The next piece of advice I would like to share is to handle external calls with caution. External calls refer to transactions where your contract calls another smart contract or external source. Most smart contracts are breached through external calls to other contracts where we are unsure of their functionality. Even a simple transfer of ETH to another contract can be intercepted and manipulated through malicious code in the receiving contract. If you are sending funds to a contract in which you are unsure of the functionality, always make sure that your system will not crash if that transfer fails. This can lead to DoS attacks. Follow the pull over push pattern. If you are performing a transaction to a smart contract that is publicly available, it is advisable to read through the contract to ensure there are no hooks or hidden functionalities that could be detrimental to your system.

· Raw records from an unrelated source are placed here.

(* ===== verification/GatewayProps.v ===== *)
(** * gateway: properties

    What a request can reach: the ACME server only over TLS, boot files only below
    the boot directory and only for reading; and that HEAD answers as GET does. *)

From stdpp Require Import gmap list strings.
From Stdlib Require Import ZArith Lia.
From S2P Require Import Prelude GoStrings GoNet GoAddr GoPath GoHash GoKeys Names Pki Config ConfigFile ConfigFacts ConfigProps NfsProto NfsFs Gateway.

(** ** Names of boot files *)

(** The components a valid name adds to its directory. *)
Definition nameWords (name : bytes) : list bytes := if beq name [] || beq name dot then [] else Split name SLASH.

Lemma ValidPath_words name : name <> [] -> ValidPath name = true -> Forall plain (nameWords name).
Proof.
  intros Hne. unfold ValidPath, nameWords. rewrite (proj2 (beq_false _ _) Hne). cbn [orb].
  destruct (beq name dot); [constructor|]. cbn [orb]. intros E. apply andb_true_iff in E as [_ E]. rewrite forallb_forall in E.
  apply Forall_forall. intros w Hw. assert (Hs := Split_no_sep _ _ _ Hw). apply list_elem_of_In, E in Hw.
  apply negb_true_iff in Hw. rewrite !orb_false_iff, !beq_false in Hw. destruct Hw as [[? ?] ?]. by split.
Qed.

(** A name that is served has no parent reference in it. *)
Lemma served_name name : name = [] \/ ValidPath name = true ->
  Forall (fun w => w <> [] /\ w <> dot /\ w <> dotdot) (nameWords name) /\ dotdot ∉ Split name SLASH.
Proof.
  intros Hn. assert (Hw : Forall plain (nameWords name)).
  { destruct (decide (name = [])) as [->|Hne]; [constructor|]. apply ValidPath_words; [done|]. by destruct Hn. }
  split; [eapply Forall_impl; [exact Hw|]; intros w (? & ? & ? & ?); done|].
  unfold nameWords in Hw. destruct (beq name []) eqn:E1; [apply beq_true in E1; subst; by apply (bool_decide_unpack _)|].
  destruct (beq name dot) eqn:E2; [apply beq_true in E2; subst; by apply (bool_decide_unpack _)|].
  intros Hin. cbn [orb] in Hw. rewrite Forall_forall in Hw. by destruct (Hw _ Hin) as (? & ? & ? & ?).
Qed.

(** A valid name below a directory is where the name says. *)
Lemma components_join root name : IsAbs root = true -> name = [] \/ ValidPath name = true ->
  components (PathJoin root name) = components root ++ nameWords name.
Proof.
  intros Ha Hn. destruct (IsAbs_cons _ Ha) as [r Er].
  assert (Hj : PathJoin root name = Clean (root ++ SLASH :: name)) by by rewrite Er. rewrite Hj.
  assert (Hab : IsAbs (root ++ SLASH :: name) = true) by by rewrite Er.
  rewrite Clean_abs, components_abs_path by (try done; by apply components_plain). unfold components. rewrite Hab, Ha, Split_sep_app, fold_left_app.
  unfold nameWords. destruct (beq name []) eqn:E1; [apply beq_true in E1; subst name; by rewrite app_nil_r|].
  apply beq_false in E1. destruct Hn as [->|Hn]; [done|]. pose proof (ValidPath_words name E1 Hn) as Hw.
  unfold nameWords in Hw. rewrite (proj2 (beq_false _ _) E1) in Hw. cbn [orb] in *.
  destruct (beq name dot) eqn:E2; [apply beq_true in E2; subst name; by rewrite app_nil_r|].
  rewrite clean_fold_plain by done. by rewrite rev_app_distr, rev_involutive.
Qed.

(** A request that reaches the file server. *)
Lemma serveBoot_files s r h o root name headers : serveBoot s r h o = GwFiles root name headers ->
  root = gc_BootDirectory (gs_config s) /\ headers = h /\ (name = [] \/ ValidPath name = true) /\ 92 ∉ name /\ 0 ∉ name.
Proof.
  unfold serveBoot. destruct (beq (gr_Path r) _); [done|]. set (n := bootName (gr_Path r)).
  destruct (negb (beq n []) && _) eqn:E; [done|]. destruct (negb o); [done|]. intros [= <- <- <-]. split; [done|]. split; [done|].
  destruct (beq n []) eqn:En; [apply beq_true in En; rewrite En; split; [by left|]; split; apply not_elem_of_nil|]. cbn [negb andb] in E.
  rewrite !orb_false_iff, negb_false_iff in E. destruct E as [[Hv H1] H2]. split; [by right|].
  split; intros Hin; apply ContainsByte_spec in Hin; congruence.
Qed.

Lemma gateway_files s r o root name headers : gw_ServeHTTP s r o = GwFiles root name headers ->
  (gr_Method r = str "GET" \/ gr_Method r = str "HEAD") /\ root = gc_BootDirectory (gs_config s) /\ root <> [] /\
  (name = [] \/ ValidPath name = true) /\ 92 ∉ name /\ 0 ∉ name.
Proof.
  unfold gw_ServeHTTP. destruct (gc_ACME _ && _); [by destruct (negb _)|].
  destruct (negb (beq (gr_Method r) (str "GET")) && _) eqn:Em; [done|].
  destruct (negb (beq (gc_BootDirectory (gs_config s)) []) && _) eqn:Eb.
  - intros E. apply serveBoot_files in E as (-> & _ & Hn). apply andb_true_iff in Eb as [Eb _]. apply negb_true_iff, beq_false in Eb.
    split; [|by split]. apply andb_false_iff in Em as [Em|Em]; apply negb_false_iff, beq_true in Em; auto.
  - intros E. repeat (case_match; [discriminate E|]). discriminate E.
Qed.

(** ** Properties *)

Definition header_of (name : string) (headers : list (string * bytes)) : list bytes :=
  omap (fun h => if bool_decide (h.1 = name) then Some h.2 else None) headers.

(** The headers of an outcome. *)
Definition outcome_headers (o : gw_outcome) : list (string * bytes) :=
  match o with GwReply r => gw_headers r | GwAcme h | GwRedirect _ h | GwFiles _ _ h => h end.

Lemma gw_body_of (b : bool) (body : bytes) : (if b then [] else body) ∈ [body; []].
Proof. destruct b; [right|]; left. Qed.

Lemma gw_write_refusal (P : Prop) r h status ty body : status <> 200 ->
  match gw_write r h status ty body with GwReply a => gw_status a = 200 -> P | _ => True end.
Proof. intros Hs E. by destruct Hs. Qed.

(** What a response adds to the headers of every response. *)
Lemma outcome_common s r openable : exists more, outcome_headers (gw_ServeHTTP s r openable) = gw_common (gr_TLS r) ++ more /\
  Forall (fun h => h.1 ∈ ["Content-Type"; "Content-Length"; "Allow"; "Content-Disposition"]%string) more.
Proof.
  unfold gw_ServeHTTP, serveBoot. repeat case_match; cbn [outcome_headers gw_write gw_headers]; rewrite <- ?app_assoc;
  (eexists; split; [reflexivity|]) || (exists []; split; [by rewrite app_nil_r|constructor]);
  repeat (apply Forall_cons; split; [cbn [fst]; rewrite !elem_of_cons; tauto|]); constructor.
Qed.

Lemma header_of_app name a b : header_of name (a ++ b) = header_of name a ++ header_of name b.
Proof. apply omap_app. Qed.

Lemma header_of_other name l (names : list string) : Forall (fun h => h.1 ∈ names) l -> name ∉ names -> header_of name l = [].
Proof.
  intros Hl Hn. induction Hl as [|h l Hh _ IH]; [done|]. unfold header_of in *. cbn. rewrite bool_decide_false by (intros <-; done). done.
Qed.

Lemma common_headers s r openable : let o := gw_ServeHTTP s r openable in
  header_of "X-Content-Type-Options" (outcome_headers o) = [str "nosniff"] /\
  header_of "X-Frame-Options" (outcome_headers o) = [str "DENY"] /\
  (header_of "Strict-Transport-Security" (outcome_headers o) <> [] <-> gr_TLS r = true).
Proof.
  intros o. unfold o. destruct (outcome_common s r openable) as (more & -> & Hm).
  assert (Hn : forall name, bool_decide (name ∈ ["Content-Type"; "Content-Length"; "Allow"; "Content-Disposition"]%string) = false ->
    header_of name (gw_common (gr_TLS r) ++ more) = header_of name (gw_common (gr_TLS r))).
  { intros name E. apply bool_decide_eq_false in E. by rewrite header_of_app, (header_of_other _ _ _ Hm E), app_nil_r. }
  rewrite !Hn by reflexivity. destruct (gr_TLS r); (split; [reflexivity|]); (split; [reflexivity|]); split; done.
Qed.

(** How the gateway routes.  ACME requests reach the ACME server only over TLS
    and nothing else reaches it; other requests than GET and HEAD are refused; a
    request reaches the file server only below /boot/ when boot files are served;
    the page and the root certificate are sent as they were prepared; and every
    outcome forbids type sniffing and framing, and asks for TLS exactly when it
    came over TLS. *)
Theorem gateway_routes s r openable :
  let o := gw_ServeHTTP s r openable in
  (match o with
   | GwAcme _ => gc_ACME (gs_config s) = true /\ gr_TLS r = true /\ HasPrefix (gr_Path r) (str "/acme/") = true
   | GwRedirect target _ => gr_Path r = str "/boot" /\ HasPrefix target (str "/boot/") = true
   | GwFiles root _ _ => root = gc_BootDirectory (gs_config s) /\ root <> [] /\ HasPrefix (gr_Path r) (str "/boot/") = true
   | GwReply a => gw_status a = 200 ->
       (gr_Path r = str "/" /\ gw_body a ∈ [gs_page s; []]) \/ (gr_Path r = str "/ca.pem" /\ gw_body a ∈ [gs_rootPEM s; []])
       \/ (gr_Path r = str "/ca.crt" /\ gw_body a ∈ [gs_rootDER s; []])
   end) /\
  header_of "X-Content-Type-Options" (outcome_headers o) = [str "nosniff"] /\
  header_of "X-Frame-Options" (outcome_headers o) = [str "DENY"] /\
  (header_of "Strict-Transport-Security" (outcome_headers o) <> [] <-> gr_TLS r = true).
Proof.
  intros o. split; [|by apply common_headers].
  unfold o, gw_ServeHTTP. destruct (gc_ACME _ && HasPrefix _ _) eqn:Ea.
  { apply andb_true_iff in Ea as [-> ->]. destruct (gr_TLS r); [done|]. by apply gw_write_refusal. }
  destruct (negb (beq (gr_Method r) (str "GET")) && _); [by apply gw_write_refusal|].
  destruct (negb (beq (gc_BootDirectory (gs_config s)) []) && _) eqn:Eb.
  - apply andb_true_iff in Eb as [Eb Ep]. apply negb_true_iff, beq_false in Eb. unfold serveBoot.
    destruct (beq (gr_Path r) (str "/boot")) eqn:E0; [apply beq_true in E0; split; [done|apply HasPrefix_app]|]. cbn [orb] in Ep.
    destruct (negb _ && _); [by apply gw_write_refusal|]. destruct (negb openable); [by apply gw_write_refusal|]. done.
  - destruct (beq (gr_Path r) (str "/")) eqn:E1; [apply beq_true in E1; intros _; left; split; [done|apply gw_body_of]|].
    destruct (beq (gr_Path r) (str "/ca.pem")) eqn:E2; [apply beq_true in E2; intros _; right; left; split; [done|apply gw_body_of]|].
    destruct (beq (gr_Path r) (str "/ca.crt")) eqn:E3; [apply beq_true in E3; intros _; right; right; split; [done|apply gw_body_of]|].
    by apply gw_write_refusal.
Qed.

(** [head] is [get] without its body. *)
Definition headers_only (get head : gw_outcome) : Prop :=
  match get, head with
  | GwReply get, GwReply head => gw_status head = gw_status get /\ gw_headers head = gw_headers get /\ gw_body head = []
      /\ header_of "Content-Length" (gw_headers head) = [Itoa (len (gw_body get))]
  | _, _ => head = get
  end.

(** A HEAD request is answered as the GET request for the same path: the same
    route, status and headers, the length of the body included, without the body. *)
Theorem head_answers_as_get s path query tls openable :
  headers_only (gw_ServeHTTP s (mkGwRequest (str "GET") path query tls) openable)
               (gw_ServeHTTP s (mkGwRequest (str "HEAD") path query tls) openable).
Proof.
  unfold gw_ServeHTTP. cbn [gr_Method gr_Path gr_TLS gr_RawQuery].
  change (beq (str "GET") (str "GET")) with true. change (beq (str "HEAD") (str "GET")) with false. change (beq (str "HEAD") (str "HEAD")) with true.
  cbn [negb andb]. unfold serveBoot. cbn [gr_Path gr_RawQuery].
  assert (Hw : forall more ty status body, header_of "Content-Length" more = [] ->
    headers_only (gw_write (mkGwRequest (str "GET") path query tls) (gw_common tls ++ more) status ty body)
                 (gw_write (mkGwRequest (str "HEAD") path query tls) (gw_common tls ++ more) status ty body)).
  { intros more ty status body Hh. split; [done|]. split; [done|]. split; [done|]. cbn [gw_headers gw_body].
    rewrite !header_of_app, Hh. by destruct tls. }
  assert (Hw0 := fun ty status body => Hw [] ty status body eq_refl). rewrite app_nil_r in Hw0.
  destruct (gc_ACME _ && _); [destruct (negb tls); [apply Hw0|done]|].
  destruct (negb (beq (gc_BootDirectory _) []) && _).
  - destruct (beq path (str "/boot")); [done|]. destruct (negb _ && _); [apply Hw0|]. destruct (negb openable); [apply Hw0|done].
  - destruct (beq path (str "/")); [apply Hw0|]. destruct (beq path (str "/ca.pem")); [by apply Hw|].
    destruct (beq path (str "/ca.crt")); [by apply Hw|apply Hw0].
Qed.

(** A boot file is opened for reading below the directory only, and what is
    opened and cannot be served is closed again: one descriptor, open and on a
    regular file or directory, when the call succeeds, and none open otherwise. *)
Theorem boot_open_readonly `{OS} root name (w : world) :
  let '(r, w') := bootOpen root name w in
  (forall c, c ∈ w_log w' -> c ∈ w_log w \/ c = ROpen root name (Z.lor O_RDONLY O_NONBLOCK) 0
     \/ c = FStat (length (w_fds w)) \/ c = FClose (length (w_fds w))) /\
  match r with
  | Ok fd => fd = length (w_fds w) /\ w_fds w' = w_fds w ++ [mkDescriptor root (Z.lor O_RDONLY O_NONBLOCK) true]
  | Err _ => w_fds w' = w_fds w \/ w_fds w' = w_fds w ++ [mkDescriptor root (Z.lor O_RDONLY O_NONBLOCK) false]
  end.
Proof.
  assert (Hcl : forall d, alter (fun d => mkDescriptor (d_root d) (d_flag d) false) (length (w_fds w)) (w_fds w ++ [d])
    = w_fds w ++ [mkDescriptor (d_root d) (d_flag d) false]).
  { intros d. replace (length (w_fds w)) with (length (w_fds w) + 0)%nat by lia. by rewrite alter_app_r. }
  unfold bootOpen, openAt, closeFd, call. destruct (sys _ _) as [[e|] d1].
  { destruct e; (split; [cbn; set_solver|by left]). }
  cbn [w_fds w_log w_disk with_fds]. destruct (sys (FStat _) d1) as [[info|e] d2].
  - destruct (exportable info); [split; [cbn; set_solver|done]|]. cbn [w_fds w_log w_disk with_fds].
    destruct (sys (FClose _) d2) as [a d3]. cbn [w_fds w_log w_disk with_fds]. split; [set_solver|right; apply Hcl].
  - cbn [w_fds w_log w_disk with_fds]. destruct (sys (FClose _) d2) as [a d3]. cbn [w_fds w_log w_disk with_fds]. split; [set_solver|right; apply Hcl].
Qed.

Don’t reinvent the wheel. Being able to effectively use open source libraries for certain functionality can help reduce the areas where you could possibly make a mistake. It is not cheating to use widely adopted libraries for ease and simplicity. A great example of this would be OpenZeppelin's wide variety of contracts available. Whether you need secure access control or a simple governance module, their contracts have been through multiple rounds of scrutiny to ensure their safety. Using them can help you shift your focus to another area of the protocol and remove some of the security risks. However, remember that although these contracts have been audited and analyzed individually, it is still important to ensure that integration with these libraries does not conflict with any of the functionality intended for your system or introduce other bugs.

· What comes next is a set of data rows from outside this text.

Lemma gw_conns_step l s s' : gw_inv s -> Run_gw l s = Some s' -> forall e, conns_ok s' e = true.
Proof.
  intros [Hp Hn Hc] E e. pose proof (Hp HTTPS) as P1. pose proof (Hp HTTP) as P2. pose proof (Hn HTTPS) as H1. pose proof (Hn HTTP) as H2.
  clear Hp Hn. unfold conns_ok, gw_idle in *. gw_cases E;
    repeat match goal with H : gv_serve _ _ = _ |- _ => rewrite H in *; clear H | H : gv_server _ _ = _ |- _ => rewrite H in *; clear H
      | H : gv_pc _ = _ |- _ => rewrite H in *; clear H end; try done.
  all: try (destruct Hc as [Hc _]; destruct (gv_serve s HTTPS), (gv_serve s HTTP); done).
  all: try (match goal with |- context [gv_serve ?s ?e] => destruct (gv_serve s e) as [| | |[]|[]|[]|[]| | |] end; done).
  all: match goal with H : (_ =? 0)%nat = false |- _ => rewrite H in * end;
    match goal with |- context [gv_serve ?s ?e] => by destruct (gv_serve s e) end.
Qed.

Lemma gw_pc_step l s s' :
  gw_inv s -> Run_gw l s = Some s' -> gw_inv s'.
Proof.
  intros Hi E. split; [by eapply gw_pairs_step|by eapply gw_conns_step|]. destruct Hi as [Hp _ Hc]. pose proof (Hp HTTPS) as H1. pose proof (Hp HTTP) as H2. clear Hp.
  unfold gw_results, gw_idle, gw_busy in *. gw_cases E;
    repeat match goal with H : gv_serve _ _ = _ |- _ => rewrite H in *; clear H | H : gv_pc _ = _ |- _ => rewrite H in *; clear H
      | H : gv_done _ = _ |- _ => rewrite H in *; clear H end; cbn [length finished] in *; rewrite ?length_app in *; try tauto.
  { destruct Hc as (_ & -> & _). done. }
  all: destruct (gv_pc s); try destruct (gv_serve s HTTPS); try destruct (gv_serve s HTTP); cbn [finished length] in *;
    intuition (try discriminate; try lia).
Qed.

Lemma gw_inv_cancel s : gw_inv s -> gw_inv (mc_cancel gw_machine s).
Proof. intros [Hp Hn Hc]. split; [done|done|]. cbn. destruct (gv_pc s); try done. by destruct Hc. Qed.

Lemma gw_reachable s : reachable gw_machine s -> gw_inv s.
Proof. apply reachable_invariant; [by split; [intros []|intros []|]|exact gw_pc_step|exact gw_inv_cancel]. Qed.

(** A goroutine of a cancelled gateway goes on until it has reported. *)
Lemma serve_steps s e :
  gw_inv s -> gv_cancelled s = true -> gw_busy s = true -> (length (gv_done s) < 2)%nat -> gv_serve s e <> GsDone ->
  exists l, mc_own gw_machine l = true /\ is_Some (Run_gw l s).
Proof.
  intros [Hp _ _] Hc Hb Hl Hn. specialize (Hp e).
  assert (Hne : gv_serve s e <> GsIdle).
  { intros He. unfold gw_busy in Hb. destruct e; rewrite He in Hb; [done|]. by destruct (gv_serve s HTTPS). }
  assert (Hgo : is_Some (serve_gw e s) -> exists l, mc_own gw_machine l = true /\ is_Some (Run_gw l s)) by by exists (GwServe e).
  unfold serve_gw in Hgo. rewrite Hc in Hgo. destruct (gv_serve s e) as [| | |err|err|err|[err|]|r|r|] eqn:Es; try done; try by apply Hgo.
  - exists (GwExpire e). split; [done|]. cbn [Run_gw]. by rewrite Es.
  - destruct (gv_server s e) as [| | |err []] eqn:Ev; try discriminate Hp; [|by apply Hgo].
    exists (GwServer e). split; [done|]. cbn [Run_gw]. by rewrite Ev.
  - apply Hgo. apply Nat.ltb_lt in Hl. by rewrite Hl.
Qed.

Lemma results_steps s n :
  gw_inv s -> gv_cancelled s = true -> gw_results s n -> (n < 2)%nat -> gv_done s = [] ->
  exists l, mc_own gw_machine l = true /\ is_Some (Run_gw l s).
Proof.
  intros Hi Hc [Hb Hr] Hn Hd. rewrite Hd in Hr. cbn [length] in Hr.
  assert (Hx : finished (gv_serve s HTTPS) = 0%nat \/ finished (gv_serve s HTTP) = 0%nat).
  { unfold finished in *. destruct (gv_serve s HTTPS), (gv_serve s HTTP); cbn [finished] in *; lia. }
  destruct Hx as [Hx|Hx]; [apply (serve_steps s HTTPS)|apply (serve_steps s HTTP)]; try done;
    try (rewrite Hd; cbn; lia); intros He; by rewrite He in Hx.
Qed.

Lemma gw_progress s :
  gw_inv s -> gv_cancelled s = true -> mc_returned gw_machine s = None ->
  exists l, mc_own gw_machine l = true /\ is_Some (Run_gw l s).
Proof.
  intros Hi Hc Hr. pose proof (gi_pc s Hi) as Hpc. cbn [mc_returned gw_machine] in Hr.
  assert (Hgo : is_Some (serveListeners s) -> exists l, mc_own gw_machine l = true /\ is_Some (Run_gw l s)) by by exists GwGo.
  unfold serveListeners in Hgo. destruct (gv_pc s); try discriminate Hr; try by apply Hgo.
  - destruct (gv_done s) eqn:Hd; [|by apply Hgo]. apply (results_steps s 0); [done..|lia|done].
  - destruct (gv_done s) eqn:Hd; [|by apply Hgo]. apply (results_steps s 1); [done|done|apply Hpc|lia|done].
Qed.

Definition gw_rank (pc : gw_pc) : nat :=
  match pc with
  | GwStart => 40 | GwListenTLS => 39 | GwListen => 38 | GwFirst => 5 | GwCancel _ => 4 | GwSecond _ => 3
  | GwCloseHTTP _ => 2 | GwCloseTLS _ => 1 | GwReturned _ => 0
  end.

Definition gs_rank (pc : gs_pc) : nat :=
  match pc with
  | GsStart => 15 | GsSelect => 10 | GsShutdown _ => 8 | GsDrain _ => 7 | GsForce _ => 6 | GsResult _ => 5 | GsClose _ => 3
  | GsSend _ => 2 | GsIdle | GsDone => 0
  end.

Definition http_rank (v : http_server) : nat := match v with HsServing => 3 | HsShut => 2 | HsIdle | HsReturned _ _ => 0 end.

Now that you are happy with the development of your contracts and feel that they are in a good place, the next important phase of the smart contract development cycle is testing. Whether you are developing using Hardhat, Truffle, or Foundry, you should always perform unit and integration tests to ensure your contracts are behaving in the manner you expect. Usually, you would start with unit tests. These tests need to be as molecular as possible. Break down and test each line of code. Once you are confident each line performs correctly, try to break the contracts by performing as many integration tests as possible. In other words, write down the different user flows users may have that interact with multiple functions and contracts, and write tests that follow these flows, making sure that each step along the way, the results are as you would expect them to be.

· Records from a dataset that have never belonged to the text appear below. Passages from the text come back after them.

Lemma upstream_accepted : negb (beq (cfg_Upstream c) []) && negb (validateAddress (cfg_Upstream c) false) = false
  /\ negb (beq (cfg_Upstream c) []) && upstreamLoops (dnsConfig c) = false.
Proof.
  destruct (beq (cfg_Upstream c) []) eqn:E; [done|]. apply beq_false in E. cbn [negb andb].
  destruct (upstream_ok E) as (host & port & v & n & Es & Ep & En & Hn & Hk & Hs). split.
  - unfold validateAddress. rewrite Es, (ParseUint_Atoi _ _ En), Ep, andb_false_r. apply ParseUint_range in En.
    destruct ((n <? 0) || (65535 <? n) || (negb false && (n =? 0))) eqn:Eb.
    { rewrite !orb_true_iff, !Z.ltb_lt, andb_true_iff, Z.eqb_eq in Eb. lia. }
    assert (Hv : IsMulticast4 v = false /\ v <> 0) by (destruct Hk; [by apply unicast_kinds|by apply loopback_kinds]).
    destruct Hv as [Hm Hz]. cbn [IsUnspecified IsMulticast]. rewrite Hm. destruct (Z.eqb_spec v 0); done.
  - unfold upstreamLoops, dnsConfig. cbn [n_Address n_Upstream n_ServerIP]. destruct (ac_listen _ Ha) as (-> & _).
    destruct (ac_network _ Ha) as [_ (w & Ew & Hw & Hu) _ _ _ _ _ _ _]. rewrite Ew in *. destruct ports as (P & _).
    rewrite (serverPort_split w "53" 53), Es, Ep, ParseAddr_String4 by done. cbn [from_option id].
    destruct (beq (str "53") port) eqn:Eb; [|done]. apply beq_true in Eb. subst port. assert (n = 53) as -> by (vm_compute in En; congruence).
    rewrite (proj2 (addr_eqb_false (Addr4 w) (Addr4 v))) by (intros Heq; by apply Hs).
    rewrite (proj2 (beq_false _ _) (String4_nonempty w)). cbn [IsUnspecified andb orb]. destruct (unicast_kinds _ Hu) as [_ Hz].
    destruct (Z.eqb_spec w 0); done.
Qed.

(** The names of the services are valid. *)
Lemma gateway_name : validDNSName (str "gateway." ++ cfg_Domain c) = true
  /\ NormalizeHostname (str "gateway") (cfg_Domain c) = str "gateway." ++ cfg_Domain c ++ [DOT].
Proof.
  destruct (ac_domain _ Ha) as [Hd Hl]. assert (Hv : validDNSName (str "gateway." ++ cfg_Domain c) = true).
  { change (str "gateway." ++ cfg_Domain c) with (str "gateway" ++ [DOT] ++ cfg_Domain c). unfold validDNSName.
    rewrite validLabels_sep_app, !len_app. change (len (str "gateway")) with 7. change (len [DOT]) with 1.
    destruct ((7 + (1 + len (cfg_Domain c)) =? 0) || (253 <? 7 + (1 + len (cfg_Domain c)))) eqn:E;
      [rewrite orb_true_iff, Z.eqb_eq, Z.ltb_lt in E; lia|]. apply andb_true_iff. split; [done|by apply validDNSName_labels]. }
  split; [done|]. unfold NormalizeHostname. rewrite (normDomain_valid _ Hd), Hd.
  change (ToLower (TrimSuffix (str "gateway") [DOT])) with (str "gateway"). change (validDNSName (str "gateway")) with true.
  change (ContainsByte (str "gateway") DOT) with false. cbn [negb orb].
  change (str "gateway" ++ [DOT] ++ cfg_Domain c) with (str "gateway." ++ cfg_Domain c). by rewrite Hv, <- app_assoc.
Qed.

The last step in securing your contracts is performing an external audit. Auditors are the best in the business, and their sole purpose is to break your contracts as badly as they can and report back to you how they broke your functionality as well as how you may protect against it. However, being an auditor is hard enough already, and having good documentation and clean code makes their lives a whole lot easier. When preparing for an audit, write comprehensive notes on how you intend your system to work. Break down the different modules and explain their purpose. Breaking it down further, using NatSpec on your functions helps tremendously. When auditors can see exactly what a function's purpose is, they can interrogate it more efficiently. Preparing correctly for an audit can bring the audit timeline down significantly, inevitably saving you money and making it easier for the auditor to find vulnerabilities.

We truly hope this article will help you ensure safety in your smart contracts. The methods we have covered above are simple yet highly effective ways to combat malicious actors. Being able to keep your contracts modular, following the Check-Effects-Interaction pattern, investigating external calls, using open-source libraries, testing thoroughly, and preparing for an audit will give you a great leap forward to being a secure protocol.